» **WHAT IS REQUIRED**
Taking the data below line by line, count those that include the word "NSPEEDS" and report the number alone.

» **Stored items from a collection**
+++
(** * d2q9-bgk: a shallow embedding of the lattice Boltzmann kernels

    The C program keeps its grids in flat heap arrays and walks them with
    nested [for] loops.  The embedding keeps that shape: arrays are lists of
    slots, every access goes through a bounds- and initialisation-checked
    [load] or [store], and the functions of the program are written in a
    small state-and-error monad over the program's heap.

    Single-precision arithmetic is read as exact arithmetic over [R]; a
    division whose divisor is zero has no real value and is the error
    [DivByZero] (IEEE arithmetic would produce NaN or an infinity there).
    The [int] variables of the program are unbounded integers here: the
    index arithmetic of the grids considered does not overflow. *)

From Stdlib Require Import ZArith Reals Lra Lia List String.
From stdpp Require Import base list.

Local Open Scope Z_scope.

(** ** Errors and results *)

Inductive error : Type :=
| OutOfBounds              (* access outside the allocated block *)
| Uninitialised            (* read of a slot no store has written *)
| DivByZero                (* quotient with a zero divisor *)
| Die (message : string).  (* die(): message on stderr, exit(EXIT_FAILURE) *)

Inductive res (A : Type) : Type :=
| Ok (a : A)
| Err (e : error).
Arguments Ok {A} a.
Arguments Err {A} e.

(** ** Heap blocks

    A block obtained from malloc is a list of slots; a slot is [None] until
    the first store to it.  A [t_speed] is NSPEEDS consecutive floats, so
    [cells[idx].speeds[k]] is the slot [idx * NSPEEDS + k] of the block. *)

Definition NSPEEDS : Z := 9.

Abbreviation block A := (list (option A)).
+++
» **ANSWER SPACE**
3